(TASK DESCRIPTION): Tally every line of the material where "rounding" occurs, then write the total by itself.

(AVAILABLE DATA):

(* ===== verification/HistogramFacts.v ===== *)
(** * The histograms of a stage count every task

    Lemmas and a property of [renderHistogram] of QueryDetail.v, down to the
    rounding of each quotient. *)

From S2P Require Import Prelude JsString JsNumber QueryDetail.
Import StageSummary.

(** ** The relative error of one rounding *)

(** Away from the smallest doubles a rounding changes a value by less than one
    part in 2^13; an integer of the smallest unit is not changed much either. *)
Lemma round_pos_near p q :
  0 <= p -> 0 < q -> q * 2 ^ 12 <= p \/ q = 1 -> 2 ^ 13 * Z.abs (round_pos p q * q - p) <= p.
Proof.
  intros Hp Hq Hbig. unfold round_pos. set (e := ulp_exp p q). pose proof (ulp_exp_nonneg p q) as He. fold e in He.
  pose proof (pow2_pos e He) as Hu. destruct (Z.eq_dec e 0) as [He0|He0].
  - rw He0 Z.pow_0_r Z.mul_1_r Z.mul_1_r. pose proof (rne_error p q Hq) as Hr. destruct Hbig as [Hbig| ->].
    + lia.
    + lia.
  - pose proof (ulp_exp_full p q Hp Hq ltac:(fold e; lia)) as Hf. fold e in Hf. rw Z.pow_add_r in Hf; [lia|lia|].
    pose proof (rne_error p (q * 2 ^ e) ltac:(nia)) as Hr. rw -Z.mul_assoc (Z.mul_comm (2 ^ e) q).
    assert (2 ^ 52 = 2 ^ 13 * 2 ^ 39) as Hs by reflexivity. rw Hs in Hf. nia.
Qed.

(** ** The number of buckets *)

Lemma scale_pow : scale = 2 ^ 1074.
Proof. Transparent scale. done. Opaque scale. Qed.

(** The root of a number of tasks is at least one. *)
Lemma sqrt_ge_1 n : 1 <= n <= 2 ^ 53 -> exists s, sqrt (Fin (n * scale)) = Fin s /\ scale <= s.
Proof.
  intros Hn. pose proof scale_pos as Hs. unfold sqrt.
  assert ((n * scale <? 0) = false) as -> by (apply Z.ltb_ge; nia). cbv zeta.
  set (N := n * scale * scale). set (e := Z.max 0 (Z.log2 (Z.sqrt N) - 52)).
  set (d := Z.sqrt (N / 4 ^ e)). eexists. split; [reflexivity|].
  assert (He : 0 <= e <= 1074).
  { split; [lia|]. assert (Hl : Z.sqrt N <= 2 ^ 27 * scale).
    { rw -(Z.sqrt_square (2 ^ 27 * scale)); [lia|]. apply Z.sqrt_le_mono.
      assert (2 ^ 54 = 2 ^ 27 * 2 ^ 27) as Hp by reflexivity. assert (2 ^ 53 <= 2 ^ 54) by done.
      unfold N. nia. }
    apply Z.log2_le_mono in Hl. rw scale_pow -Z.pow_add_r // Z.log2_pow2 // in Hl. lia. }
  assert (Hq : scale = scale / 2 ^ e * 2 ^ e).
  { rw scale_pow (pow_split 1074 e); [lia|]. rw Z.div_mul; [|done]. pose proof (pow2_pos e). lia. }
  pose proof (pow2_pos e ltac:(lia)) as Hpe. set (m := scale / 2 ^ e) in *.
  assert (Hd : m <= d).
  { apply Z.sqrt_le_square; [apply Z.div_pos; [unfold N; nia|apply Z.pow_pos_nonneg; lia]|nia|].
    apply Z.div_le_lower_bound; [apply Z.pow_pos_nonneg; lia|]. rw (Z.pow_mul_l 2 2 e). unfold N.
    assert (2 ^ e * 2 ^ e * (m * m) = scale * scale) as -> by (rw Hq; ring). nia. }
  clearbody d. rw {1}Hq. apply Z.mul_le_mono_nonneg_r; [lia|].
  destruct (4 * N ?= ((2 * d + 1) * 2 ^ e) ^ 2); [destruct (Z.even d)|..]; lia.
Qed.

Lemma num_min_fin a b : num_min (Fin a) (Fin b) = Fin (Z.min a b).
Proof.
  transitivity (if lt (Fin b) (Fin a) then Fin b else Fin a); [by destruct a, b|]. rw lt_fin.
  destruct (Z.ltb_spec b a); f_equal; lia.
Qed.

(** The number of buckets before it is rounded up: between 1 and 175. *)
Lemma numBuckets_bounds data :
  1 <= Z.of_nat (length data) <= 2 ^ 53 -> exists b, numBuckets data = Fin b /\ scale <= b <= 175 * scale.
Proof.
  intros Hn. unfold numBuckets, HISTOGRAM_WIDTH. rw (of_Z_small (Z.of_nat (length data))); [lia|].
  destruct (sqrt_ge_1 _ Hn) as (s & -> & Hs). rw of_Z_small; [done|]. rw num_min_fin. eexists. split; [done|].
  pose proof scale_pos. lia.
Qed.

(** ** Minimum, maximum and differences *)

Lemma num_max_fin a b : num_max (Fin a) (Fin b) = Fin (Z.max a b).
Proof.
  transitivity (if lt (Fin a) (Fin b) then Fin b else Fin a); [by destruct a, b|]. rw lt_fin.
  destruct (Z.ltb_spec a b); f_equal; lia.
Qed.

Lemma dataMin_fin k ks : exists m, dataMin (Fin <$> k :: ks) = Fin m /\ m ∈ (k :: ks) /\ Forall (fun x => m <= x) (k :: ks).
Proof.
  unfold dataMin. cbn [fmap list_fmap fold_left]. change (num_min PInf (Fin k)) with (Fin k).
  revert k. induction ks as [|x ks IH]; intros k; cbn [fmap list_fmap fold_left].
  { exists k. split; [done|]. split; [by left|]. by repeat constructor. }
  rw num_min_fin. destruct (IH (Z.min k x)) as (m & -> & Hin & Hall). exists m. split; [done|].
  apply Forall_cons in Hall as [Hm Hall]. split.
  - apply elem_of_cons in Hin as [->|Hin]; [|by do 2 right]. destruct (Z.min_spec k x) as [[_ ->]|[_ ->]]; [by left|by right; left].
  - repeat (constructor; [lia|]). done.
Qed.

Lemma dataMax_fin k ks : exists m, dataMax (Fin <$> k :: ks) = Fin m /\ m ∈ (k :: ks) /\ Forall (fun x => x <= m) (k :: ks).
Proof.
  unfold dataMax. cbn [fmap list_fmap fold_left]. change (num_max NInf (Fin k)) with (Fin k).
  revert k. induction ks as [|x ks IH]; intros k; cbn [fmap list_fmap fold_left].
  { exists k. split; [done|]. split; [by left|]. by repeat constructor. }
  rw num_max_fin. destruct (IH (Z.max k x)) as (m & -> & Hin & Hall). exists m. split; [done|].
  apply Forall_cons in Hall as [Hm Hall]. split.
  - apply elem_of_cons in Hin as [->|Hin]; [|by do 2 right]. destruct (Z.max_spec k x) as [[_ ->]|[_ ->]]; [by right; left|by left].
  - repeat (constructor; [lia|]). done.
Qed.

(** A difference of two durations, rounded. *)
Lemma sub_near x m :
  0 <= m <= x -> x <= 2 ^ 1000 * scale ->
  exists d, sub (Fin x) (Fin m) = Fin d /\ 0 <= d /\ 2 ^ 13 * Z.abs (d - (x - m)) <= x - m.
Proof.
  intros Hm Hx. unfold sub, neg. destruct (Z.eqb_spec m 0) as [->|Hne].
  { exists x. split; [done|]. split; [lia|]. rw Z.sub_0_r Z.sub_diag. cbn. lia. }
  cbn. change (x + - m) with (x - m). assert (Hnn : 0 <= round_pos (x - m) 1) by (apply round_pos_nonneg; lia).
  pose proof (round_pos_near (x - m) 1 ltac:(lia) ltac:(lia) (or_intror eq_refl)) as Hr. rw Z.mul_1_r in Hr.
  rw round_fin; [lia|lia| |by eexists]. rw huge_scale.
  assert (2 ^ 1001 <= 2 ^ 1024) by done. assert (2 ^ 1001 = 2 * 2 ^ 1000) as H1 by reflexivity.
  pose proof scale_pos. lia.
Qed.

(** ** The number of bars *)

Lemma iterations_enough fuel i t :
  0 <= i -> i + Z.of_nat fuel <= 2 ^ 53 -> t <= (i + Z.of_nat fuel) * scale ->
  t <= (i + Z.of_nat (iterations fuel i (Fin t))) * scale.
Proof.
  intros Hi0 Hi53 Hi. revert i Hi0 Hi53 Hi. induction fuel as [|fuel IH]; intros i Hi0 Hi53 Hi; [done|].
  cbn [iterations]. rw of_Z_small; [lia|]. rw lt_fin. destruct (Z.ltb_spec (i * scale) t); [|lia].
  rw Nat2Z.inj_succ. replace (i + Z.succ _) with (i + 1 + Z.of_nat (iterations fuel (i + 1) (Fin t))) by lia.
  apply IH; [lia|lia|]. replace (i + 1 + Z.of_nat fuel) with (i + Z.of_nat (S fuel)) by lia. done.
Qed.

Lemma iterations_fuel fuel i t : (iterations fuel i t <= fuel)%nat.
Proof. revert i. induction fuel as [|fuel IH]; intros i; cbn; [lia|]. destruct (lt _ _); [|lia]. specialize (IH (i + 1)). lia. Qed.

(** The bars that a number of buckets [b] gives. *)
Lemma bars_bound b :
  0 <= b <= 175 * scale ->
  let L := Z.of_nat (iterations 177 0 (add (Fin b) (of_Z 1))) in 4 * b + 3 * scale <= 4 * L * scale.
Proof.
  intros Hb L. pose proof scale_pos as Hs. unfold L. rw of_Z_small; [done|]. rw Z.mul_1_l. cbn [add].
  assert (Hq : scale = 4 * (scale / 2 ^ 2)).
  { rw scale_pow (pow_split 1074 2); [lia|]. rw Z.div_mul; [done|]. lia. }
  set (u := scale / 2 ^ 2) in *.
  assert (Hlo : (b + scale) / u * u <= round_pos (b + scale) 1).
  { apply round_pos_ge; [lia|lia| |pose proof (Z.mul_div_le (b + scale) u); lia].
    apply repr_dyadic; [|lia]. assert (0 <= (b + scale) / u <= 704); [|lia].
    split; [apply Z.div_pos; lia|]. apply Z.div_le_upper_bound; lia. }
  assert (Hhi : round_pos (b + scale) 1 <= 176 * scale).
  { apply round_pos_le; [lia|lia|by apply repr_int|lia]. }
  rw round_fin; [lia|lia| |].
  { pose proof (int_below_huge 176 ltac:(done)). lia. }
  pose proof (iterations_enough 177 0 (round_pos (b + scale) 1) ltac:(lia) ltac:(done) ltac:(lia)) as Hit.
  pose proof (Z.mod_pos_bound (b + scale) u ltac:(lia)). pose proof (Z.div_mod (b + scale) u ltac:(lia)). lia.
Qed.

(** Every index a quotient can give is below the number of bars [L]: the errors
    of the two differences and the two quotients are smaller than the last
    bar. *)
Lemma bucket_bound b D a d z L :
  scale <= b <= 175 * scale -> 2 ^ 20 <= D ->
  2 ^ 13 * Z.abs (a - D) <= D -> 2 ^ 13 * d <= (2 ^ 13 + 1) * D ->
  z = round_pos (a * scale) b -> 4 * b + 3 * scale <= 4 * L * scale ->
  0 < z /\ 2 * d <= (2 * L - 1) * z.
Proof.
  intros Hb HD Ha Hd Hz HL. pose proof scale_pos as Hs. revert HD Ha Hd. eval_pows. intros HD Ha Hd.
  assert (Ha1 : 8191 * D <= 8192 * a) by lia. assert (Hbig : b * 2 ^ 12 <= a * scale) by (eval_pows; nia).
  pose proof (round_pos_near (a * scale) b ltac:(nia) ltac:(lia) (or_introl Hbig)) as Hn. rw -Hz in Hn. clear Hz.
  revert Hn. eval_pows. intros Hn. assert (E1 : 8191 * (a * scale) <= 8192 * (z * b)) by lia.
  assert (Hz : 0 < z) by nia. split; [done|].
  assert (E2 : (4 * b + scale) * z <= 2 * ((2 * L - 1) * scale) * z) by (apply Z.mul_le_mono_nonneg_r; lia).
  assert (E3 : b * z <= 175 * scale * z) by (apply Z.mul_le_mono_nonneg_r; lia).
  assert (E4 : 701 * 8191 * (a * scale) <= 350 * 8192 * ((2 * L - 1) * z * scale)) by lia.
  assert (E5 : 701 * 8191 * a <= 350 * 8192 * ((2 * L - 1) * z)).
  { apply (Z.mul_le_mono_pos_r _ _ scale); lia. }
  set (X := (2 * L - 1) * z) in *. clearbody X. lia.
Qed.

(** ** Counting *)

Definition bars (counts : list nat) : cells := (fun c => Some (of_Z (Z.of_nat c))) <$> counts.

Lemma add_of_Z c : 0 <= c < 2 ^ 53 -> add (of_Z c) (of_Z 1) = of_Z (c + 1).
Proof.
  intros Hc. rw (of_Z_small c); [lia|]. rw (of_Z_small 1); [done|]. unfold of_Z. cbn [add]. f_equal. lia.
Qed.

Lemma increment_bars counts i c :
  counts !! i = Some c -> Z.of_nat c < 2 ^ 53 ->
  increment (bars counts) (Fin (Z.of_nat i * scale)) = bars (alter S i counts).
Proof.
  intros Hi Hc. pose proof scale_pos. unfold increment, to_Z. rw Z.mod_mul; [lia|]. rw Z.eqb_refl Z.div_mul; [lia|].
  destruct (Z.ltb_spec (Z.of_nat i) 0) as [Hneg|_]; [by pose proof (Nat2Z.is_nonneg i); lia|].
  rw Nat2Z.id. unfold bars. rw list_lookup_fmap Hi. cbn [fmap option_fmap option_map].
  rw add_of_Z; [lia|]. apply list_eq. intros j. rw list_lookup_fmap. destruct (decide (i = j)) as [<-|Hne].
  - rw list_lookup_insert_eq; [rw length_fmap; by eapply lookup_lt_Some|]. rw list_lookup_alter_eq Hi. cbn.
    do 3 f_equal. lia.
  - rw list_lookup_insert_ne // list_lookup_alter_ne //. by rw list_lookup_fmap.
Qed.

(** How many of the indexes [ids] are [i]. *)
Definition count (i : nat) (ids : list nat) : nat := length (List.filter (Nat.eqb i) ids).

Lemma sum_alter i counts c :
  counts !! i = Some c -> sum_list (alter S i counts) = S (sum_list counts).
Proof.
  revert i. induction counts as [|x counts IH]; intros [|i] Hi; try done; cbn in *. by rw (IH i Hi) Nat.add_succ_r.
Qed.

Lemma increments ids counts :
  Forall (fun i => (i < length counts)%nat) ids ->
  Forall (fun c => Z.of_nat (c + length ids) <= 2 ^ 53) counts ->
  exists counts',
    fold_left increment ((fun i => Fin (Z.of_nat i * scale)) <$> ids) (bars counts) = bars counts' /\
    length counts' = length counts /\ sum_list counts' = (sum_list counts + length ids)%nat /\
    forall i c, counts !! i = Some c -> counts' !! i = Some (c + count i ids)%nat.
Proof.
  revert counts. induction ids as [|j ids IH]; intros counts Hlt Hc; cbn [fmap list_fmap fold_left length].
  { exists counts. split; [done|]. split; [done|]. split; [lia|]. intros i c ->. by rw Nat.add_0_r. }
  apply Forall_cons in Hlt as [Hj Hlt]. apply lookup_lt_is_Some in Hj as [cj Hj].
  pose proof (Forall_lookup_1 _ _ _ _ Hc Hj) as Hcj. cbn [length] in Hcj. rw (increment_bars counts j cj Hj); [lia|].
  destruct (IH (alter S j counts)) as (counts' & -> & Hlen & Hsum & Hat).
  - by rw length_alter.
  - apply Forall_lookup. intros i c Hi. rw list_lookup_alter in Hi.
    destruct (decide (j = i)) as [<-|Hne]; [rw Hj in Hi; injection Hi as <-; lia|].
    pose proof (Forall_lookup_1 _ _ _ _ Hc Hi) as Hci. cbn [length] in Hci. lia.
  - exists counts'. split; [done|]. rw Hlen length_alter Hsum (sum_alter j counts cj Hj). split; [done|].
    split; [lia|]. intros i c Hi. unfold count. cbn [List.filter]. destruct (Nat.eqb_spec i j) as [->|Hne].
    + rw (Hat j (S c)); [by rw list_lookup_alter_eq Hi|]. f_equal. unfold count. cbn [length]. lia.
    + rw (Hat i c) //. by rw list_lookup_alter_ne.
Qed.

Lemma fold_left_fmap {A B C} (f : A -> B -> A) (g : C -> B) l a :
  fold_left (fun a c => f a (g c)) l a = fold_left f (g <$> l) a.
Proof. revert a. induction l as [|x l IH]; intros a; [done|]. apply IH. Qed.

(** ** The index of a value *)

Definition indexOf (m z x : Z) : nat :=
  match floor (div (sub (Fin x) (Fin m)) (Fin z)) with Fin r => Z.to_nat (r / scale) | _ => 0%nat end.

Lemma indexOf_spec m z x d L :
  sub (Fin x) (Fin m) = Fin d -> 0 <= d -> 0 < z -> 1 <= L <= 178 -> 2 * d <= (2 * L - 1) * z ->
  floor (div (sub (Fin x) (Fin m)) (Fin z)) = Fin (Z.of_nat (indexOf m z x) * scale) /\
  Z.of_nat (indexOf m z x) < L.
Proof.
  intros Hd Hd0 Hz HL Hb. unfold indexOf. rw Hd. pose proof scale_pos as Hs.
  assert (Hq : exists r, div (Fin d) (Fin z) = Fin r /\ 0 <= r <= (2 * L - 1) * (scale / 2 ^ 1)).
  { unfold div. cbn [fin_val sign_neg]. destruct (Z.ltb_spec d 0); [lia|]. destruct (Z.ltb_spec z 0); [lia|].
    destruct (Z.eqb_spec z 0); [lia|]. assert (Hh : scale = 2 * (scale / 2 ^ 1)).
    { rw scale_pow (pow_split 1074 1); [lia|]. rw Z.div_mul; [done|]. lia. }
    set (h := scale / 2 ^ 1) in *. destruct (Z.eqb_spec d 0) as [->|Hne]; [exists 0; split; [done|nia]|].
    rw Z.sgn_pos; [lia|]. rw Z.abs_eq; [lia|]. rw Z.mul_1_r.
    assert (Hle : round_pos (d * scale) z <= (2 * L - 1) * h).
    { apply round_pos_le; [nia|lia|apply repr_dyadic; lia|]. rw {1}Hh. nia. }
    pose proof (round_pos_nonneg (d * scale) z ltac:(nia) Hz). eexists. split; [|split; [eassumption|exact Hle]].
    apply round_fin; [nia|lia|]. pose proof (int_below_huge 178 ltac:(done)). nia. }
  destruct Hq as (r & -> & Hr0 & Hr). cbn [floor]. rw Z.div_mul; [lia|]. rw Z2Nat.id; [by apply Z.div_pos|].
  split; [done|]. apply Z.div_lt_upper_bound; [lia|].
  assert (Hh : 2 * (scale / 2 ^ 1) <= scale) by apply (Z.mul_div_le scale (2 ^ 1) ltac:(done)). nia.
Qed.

(REPLY TO THE TASK): 3